Dataset entries
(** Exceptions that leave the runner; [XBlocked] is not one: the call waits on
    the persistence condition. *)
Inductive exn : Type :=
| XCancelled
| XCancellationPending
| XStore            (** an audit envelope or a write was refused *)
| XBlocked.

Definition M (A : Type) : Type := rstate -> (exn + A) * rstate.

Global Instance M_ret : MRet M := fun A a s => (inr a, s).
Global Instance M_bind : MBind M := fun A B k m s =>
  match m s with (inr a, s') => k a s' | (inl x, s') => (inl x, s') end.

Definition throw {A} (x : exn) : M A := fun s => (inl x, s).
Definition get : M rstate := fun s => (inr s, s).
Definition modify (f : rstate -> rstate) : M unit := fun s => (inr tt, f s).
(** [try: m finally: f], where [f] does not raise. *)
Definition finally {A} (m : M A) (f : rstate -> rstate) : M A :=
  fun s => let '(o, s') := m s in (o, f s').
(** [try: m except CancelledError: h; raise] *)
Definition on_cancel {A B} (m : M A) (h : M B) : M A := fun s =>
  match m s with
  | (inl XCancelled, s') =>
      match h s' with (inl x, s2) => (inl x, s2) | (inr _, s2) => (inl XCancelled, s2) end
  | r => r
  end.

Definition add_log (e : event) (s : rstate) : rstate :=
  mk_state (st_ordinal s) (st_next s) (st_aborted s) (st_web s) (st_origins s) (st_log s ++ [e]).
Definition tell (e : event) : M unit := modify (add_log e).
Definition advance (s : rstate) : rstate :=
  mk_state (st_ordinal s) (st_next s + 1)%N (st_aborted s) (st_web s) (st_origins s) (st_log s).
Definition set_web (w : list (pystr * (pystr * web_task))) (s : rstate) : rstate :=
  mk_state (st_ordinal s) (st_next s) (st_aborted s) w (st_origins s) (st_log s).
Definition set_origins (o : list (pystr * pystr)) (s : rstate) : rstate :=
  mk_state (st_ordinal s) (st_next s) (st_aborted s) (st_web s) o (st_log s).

--

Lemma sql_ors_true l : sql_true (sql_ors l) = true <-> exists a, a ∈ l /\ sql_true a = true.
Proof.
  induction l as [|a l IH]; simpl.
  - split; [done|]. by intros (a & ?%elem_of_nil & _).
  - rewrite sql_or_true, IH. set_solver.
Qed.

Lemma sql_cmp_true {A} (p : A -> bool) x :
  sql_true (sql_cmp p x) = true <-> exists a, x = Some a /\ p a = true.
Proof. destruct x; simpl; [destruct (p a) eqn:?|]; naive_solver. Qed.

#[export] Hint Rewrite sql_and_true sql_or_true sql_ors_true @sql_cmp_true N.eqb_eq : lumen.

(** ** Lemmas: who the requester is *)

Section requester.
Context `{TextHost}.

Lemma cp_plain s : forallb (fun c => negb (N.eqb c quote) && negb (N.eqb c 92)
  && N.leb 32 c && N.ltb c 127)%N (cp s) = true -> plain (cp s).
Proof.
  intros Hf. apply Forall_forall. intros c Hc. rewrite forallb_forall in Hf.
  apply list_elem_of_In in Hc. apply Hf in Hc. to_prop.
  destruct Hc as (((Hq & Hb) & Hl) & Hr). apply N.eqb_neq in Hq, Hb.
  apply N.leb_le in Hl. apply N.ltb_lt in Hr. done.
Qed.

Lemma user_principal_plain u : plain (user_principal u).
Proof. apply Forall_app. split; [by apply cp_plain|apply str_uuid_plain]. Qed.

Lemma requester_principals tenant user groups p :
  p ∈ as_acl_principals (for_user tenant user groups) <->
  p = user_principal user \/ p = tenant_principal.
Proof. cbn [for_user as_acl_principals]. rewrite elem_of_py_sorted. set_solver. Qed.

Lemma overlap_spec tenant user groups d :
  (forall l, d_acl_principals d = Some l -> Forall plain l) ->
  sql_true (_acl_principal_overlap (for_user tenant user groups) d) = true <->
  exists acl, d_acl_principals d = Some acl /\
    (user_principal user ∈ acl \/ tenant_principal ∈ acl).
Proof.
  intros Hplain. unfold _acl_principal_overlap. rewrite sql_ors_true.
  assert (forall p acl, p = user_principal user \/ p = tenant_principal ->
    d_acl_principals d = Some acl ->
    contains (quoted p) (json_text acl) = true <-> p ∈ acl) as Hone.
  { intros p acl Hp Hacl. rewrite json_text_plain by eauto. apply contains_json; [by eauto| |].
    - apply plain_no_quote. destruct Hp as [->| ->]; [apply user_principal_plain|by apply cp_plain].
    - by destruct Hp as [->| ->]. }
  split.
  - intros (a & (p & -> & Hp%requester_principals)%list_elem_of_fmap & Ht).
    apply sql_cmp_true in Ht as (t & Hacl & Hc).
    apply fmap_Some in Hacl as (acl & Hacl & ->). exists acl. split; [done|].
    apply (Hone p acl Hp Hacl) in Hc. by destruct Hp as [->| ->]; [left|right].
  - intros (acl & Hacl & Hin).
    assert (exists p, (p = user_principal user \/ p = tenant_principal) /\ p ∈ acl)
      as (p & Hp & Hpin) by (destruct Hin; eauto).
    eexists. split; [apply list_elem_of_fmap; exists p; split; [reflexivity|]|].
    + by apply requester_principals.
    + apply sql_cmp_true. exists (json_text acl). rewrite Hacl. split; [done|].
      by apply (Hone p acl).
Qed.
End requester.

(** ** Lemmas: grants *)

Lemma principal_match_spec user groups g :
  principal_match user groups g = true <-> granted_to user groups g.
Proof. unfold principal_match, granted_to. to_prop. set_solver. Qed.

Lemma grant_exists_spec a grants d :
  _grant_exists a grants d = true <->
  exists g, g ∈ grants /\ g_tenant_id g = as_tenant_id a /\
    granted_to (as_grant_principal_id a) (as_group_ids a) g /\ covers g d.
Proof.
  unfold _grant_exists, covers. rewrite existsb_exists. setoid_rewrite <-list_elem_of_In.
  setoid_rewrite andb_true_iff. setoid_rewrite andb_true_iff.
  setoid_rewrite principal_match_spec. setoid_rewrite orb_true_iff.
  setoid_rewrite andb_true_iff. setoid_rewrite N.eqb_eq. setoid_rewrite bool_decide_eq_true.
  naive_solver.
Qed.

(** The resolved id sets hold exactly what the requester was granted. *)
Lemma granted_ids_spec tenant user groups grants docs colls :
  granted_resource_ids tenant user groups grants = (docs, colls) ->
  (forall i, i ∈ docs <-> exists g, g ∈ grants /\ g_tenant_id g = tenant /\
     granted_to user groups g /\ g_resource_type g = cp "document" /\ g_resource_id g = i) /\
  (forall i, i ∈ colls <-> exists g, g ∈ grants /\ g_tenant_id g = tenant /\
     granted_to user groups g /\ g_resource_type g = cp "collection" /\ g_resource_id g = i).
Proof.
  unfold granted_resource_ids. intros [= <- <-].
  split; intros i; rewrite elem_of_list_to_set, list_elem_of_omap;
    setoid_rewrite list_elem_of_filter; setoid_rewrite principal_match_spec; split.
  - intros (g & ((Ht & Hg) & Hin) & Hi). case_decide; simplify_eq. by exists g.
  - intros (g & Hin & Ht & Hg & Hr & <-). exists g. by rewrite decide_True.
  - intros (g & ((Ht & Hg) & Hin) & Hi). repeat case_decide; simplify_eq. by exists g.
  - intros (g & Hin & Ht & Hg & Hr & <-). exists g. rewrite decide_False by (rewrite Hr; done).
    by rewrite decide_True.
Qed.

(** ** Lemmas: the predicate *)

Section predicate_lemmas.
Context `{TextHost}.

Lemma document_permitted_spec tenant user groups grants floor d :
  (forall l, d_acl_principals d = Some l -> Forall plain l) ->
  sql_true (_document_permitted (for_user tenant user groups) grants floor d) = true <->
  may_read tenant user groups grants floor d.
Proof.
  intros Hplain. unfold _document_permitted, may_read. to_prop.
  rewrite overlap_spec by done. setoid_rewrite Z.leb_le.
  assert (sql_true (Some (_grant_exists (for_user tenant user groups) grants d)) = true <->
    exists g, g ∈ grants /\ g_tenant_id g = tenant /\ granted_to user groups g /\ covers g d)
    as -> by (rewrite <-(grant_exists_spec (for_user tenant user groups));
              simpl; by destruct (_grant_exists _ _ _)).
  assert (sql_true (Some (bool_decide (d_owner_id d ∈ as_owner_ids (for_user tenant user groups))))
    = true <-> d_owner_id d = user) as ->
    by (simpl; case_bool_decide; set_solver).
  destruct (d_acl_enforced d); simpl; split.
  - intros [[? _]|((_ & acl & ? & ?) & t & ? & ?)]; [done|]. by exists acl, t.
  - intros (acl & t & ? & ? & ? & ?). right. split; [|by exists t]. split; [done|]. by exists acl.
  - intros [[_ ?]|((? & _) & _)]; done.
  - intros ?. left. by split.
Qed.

==

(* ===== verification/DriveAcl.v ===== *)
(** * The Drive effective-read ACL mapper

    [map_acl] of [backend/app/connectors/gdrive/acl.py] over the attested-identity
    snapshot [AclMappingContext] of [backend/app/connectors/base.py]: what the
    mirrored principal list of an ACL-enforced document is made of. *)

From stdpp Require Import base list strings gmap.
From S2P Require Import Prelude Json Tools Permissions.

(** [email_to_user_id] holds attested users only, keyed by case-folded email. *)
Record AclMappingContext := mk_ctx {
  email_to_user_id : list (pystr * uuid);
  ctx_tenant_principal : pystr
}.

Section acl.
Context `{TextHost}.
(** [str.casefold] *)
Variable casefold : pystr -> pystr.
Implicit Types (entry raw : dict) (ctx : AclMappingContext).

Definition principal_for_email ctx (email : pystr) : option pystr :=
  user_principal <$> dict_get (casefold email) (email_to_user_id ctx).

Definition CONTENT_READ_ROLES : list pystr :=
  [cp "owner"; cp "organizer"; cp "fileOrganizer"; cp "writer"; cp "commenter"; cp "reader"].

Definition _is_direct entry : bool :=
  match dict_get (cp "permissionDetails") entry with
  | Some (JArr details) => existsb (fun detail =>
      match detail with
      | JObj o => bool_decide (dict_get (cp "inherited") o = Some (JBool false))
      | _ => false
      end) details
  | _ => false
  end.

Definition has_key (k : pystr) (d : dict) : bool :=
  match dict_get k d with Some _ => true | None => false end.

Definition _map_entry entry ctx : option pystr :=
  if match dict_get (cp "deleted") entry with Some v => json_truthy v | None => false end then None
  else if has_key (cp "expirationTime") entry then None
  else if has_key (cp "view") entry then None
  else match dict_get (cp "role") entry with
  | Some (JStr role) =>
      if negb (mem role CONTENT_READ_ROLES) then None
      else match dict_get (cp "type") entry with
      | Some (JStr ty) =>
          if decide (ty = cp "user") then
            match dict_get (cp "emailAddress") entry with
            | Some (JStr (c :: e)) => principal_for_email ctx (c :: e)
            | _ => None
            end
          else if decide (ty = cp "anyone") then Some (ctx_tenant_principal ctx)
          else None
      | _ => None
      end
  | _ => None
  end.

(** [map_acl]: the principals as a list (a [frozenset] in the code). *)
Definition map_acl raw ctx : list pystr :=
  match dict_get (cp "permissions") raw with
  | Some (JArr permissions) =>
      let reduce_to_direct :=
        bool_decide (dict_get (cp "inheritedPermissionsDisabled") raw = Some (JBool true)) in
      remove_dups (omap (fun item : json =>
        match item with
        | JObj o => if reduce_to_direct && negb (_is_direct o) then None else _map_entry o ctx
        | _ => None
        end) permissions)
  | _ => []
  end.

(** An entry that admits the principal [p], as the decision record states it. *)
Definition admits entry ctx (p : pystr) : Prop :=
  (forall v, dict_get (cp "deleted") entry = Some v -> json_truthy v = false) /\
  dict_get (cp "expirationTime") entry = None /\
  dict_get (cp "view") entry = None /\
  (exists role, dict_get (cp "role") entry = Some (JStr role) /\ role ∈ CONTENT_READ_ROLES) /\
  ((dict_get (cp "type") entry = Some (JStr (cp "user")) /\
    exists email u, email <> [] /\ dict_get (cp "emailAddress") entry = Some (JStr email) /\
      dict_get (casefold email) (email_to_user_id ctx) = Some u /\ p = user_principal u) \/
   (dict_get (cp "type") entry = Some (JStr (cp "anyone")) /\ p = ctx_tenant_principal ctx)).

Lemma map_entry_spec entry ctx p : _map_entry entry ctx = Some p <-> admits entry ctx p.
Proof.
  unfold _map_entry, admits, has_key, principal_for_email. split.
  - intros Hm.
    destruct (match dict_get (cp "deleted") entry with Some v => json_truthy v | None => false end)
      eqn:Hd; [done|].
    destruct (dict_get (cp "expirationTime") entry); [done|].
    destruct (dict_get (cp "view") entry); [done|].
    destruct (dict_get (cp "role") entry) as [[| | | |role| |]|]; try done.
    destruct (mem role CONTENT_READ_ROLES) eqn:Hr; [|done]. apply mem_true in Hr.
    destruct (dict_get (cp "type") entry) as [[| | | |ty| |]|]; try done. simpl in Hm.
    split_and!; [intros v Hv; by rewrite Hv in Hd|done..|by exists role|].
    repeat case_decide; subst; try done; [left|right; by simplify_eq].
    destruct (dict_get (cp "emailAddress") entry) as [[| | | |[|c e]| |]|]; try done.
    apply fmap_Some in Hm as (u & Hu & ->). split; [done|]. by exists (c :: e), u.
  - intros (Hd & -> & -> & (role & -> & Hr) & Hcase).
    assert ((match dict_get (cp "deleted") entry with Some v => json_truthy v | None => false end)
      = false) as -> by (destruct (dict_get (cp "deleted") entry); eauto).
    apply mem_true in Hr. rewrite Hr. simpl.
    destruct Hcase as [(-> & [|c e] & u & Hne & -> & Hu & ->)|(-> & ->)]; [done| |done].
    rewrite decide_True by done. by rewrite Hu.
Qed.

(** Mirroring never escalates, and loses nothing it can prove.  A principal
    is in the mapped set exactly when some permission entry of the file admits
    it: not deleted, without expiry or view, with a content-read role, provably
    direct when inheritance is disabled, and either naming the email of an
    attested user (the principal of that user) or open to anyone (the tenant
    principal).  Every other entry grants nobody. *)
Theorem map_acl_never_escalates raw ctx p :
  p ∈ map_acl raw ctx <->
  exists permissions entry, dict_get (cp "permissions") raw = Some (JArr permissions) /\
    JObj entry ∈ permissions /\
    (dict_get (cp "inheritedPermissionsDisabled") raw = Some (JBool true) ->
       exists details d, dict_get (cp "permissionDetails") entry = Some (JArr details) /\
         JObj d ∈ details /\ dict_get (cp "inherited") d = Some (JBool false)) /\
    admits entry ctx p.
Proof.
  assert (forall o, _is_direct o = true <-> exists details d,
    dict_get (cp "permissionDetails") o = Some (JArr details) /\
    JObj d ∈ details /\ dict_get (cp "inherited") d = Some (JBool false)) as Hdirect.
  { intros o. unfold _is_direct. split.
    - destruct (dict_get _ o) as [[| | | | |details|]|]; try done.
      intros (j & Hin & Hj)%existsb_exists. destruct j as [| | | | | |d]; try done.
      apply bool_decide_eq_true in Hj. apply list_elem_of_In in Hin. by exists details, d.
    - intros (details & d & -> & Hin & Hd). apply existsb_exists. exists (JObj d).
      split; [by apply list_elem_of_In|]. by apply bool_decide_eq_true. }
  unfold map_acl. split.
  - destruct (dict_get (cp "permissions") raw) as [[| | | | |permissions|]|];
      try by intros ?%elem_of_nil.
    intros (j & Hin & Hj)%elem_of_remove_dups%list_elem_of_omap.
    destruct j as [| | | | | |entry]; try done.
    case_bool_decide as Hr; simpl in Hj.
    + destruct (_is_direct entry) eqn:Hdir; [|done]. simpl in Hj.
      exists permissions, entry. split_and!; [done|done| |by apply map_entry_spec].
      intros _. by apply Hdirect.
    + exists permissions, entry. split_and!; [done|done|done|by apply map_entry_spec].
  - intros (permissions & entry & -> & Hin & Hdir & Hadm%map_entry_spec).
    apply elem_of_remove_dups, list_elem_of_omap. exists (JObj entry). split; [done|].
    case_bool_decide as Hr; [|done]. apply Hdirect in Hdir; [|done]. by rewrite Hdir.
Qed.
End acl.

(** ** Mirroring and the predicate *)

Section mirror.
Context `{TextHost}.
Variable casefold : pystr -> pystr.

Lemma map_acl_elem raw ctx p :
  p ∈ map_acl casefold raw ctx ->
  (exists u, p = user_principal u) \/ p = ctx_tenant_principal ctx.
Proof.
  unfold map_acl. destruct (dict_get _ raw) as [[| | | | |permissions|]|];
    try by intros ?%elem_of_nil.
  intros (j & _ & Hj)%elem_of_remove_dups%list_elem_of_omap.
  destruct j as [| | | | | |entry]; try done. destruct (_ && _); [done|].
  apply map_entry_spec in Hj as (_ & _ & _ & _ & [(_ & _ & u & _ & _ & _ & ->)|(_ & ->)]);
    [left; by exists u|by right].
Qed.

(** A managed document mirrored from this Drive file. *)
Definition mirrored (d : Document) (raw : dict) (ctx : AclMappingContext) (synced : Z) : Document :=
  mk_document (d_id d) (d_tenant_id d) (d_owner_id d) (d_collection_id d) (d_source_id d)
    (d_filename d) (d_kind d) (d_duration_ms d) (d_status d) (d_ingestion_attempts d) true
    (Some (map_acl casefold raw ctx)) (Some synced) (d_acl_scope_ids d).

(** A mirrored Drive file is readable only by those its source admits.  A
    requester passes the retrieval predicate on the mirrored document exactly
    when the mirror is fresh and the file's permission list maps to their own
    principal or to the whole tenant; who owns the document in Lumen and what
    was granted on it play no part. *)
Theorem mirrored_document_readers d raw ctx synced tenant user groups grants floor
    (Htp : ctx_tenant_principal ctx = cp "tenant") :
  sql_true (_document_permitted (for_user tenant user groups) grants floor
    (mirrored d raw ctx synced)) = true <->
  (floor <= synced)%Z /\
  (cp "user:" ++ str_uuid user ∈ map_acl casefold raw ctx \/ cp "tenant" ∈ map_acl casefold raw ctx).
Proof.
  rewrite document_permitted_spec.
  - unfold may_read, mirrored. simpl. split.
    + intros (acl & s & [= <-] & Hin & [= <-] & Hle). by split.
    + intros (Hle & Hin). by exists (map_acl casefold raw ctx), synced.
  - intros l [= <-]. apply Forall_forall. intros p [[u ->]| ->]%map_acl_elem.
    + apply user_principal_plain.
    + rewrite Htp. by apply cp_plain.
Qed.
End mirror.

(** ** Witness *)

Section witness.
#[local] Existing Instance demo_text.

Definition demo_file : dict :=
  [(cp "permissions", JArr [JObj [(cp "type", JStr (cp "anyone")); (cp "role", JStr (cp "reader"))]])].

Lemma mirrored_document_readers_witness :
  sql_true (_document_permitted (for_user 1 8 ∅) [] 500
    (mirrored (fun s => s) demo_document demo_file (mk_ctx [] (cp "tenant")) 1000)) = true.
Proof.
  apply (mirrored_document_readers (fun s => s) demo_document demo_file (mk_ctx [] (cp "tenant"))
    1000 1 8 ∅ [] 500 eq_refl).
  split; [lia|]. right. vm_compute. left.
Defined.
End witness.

What you will do>
Using the data above, return every line that contains the string "then".

Answer below>
  if match dict_get (cp "deleted") entry with Some v => json_truthy v | None => false end then None
  else if has_key (cp "expirationTime") entry then None
  else if has_key (cp "view") entry then None
      if negb (mem role CONTENT_READ_ROLES) then None
          if decide (ty = cp "user") then
          else if decide (ty = cp "anyone") then Some (ctx_tenant_principal ctx)
        | JObj o => if reduce_to_direct && negb (_is_direct o) then None else _map_entry o ctx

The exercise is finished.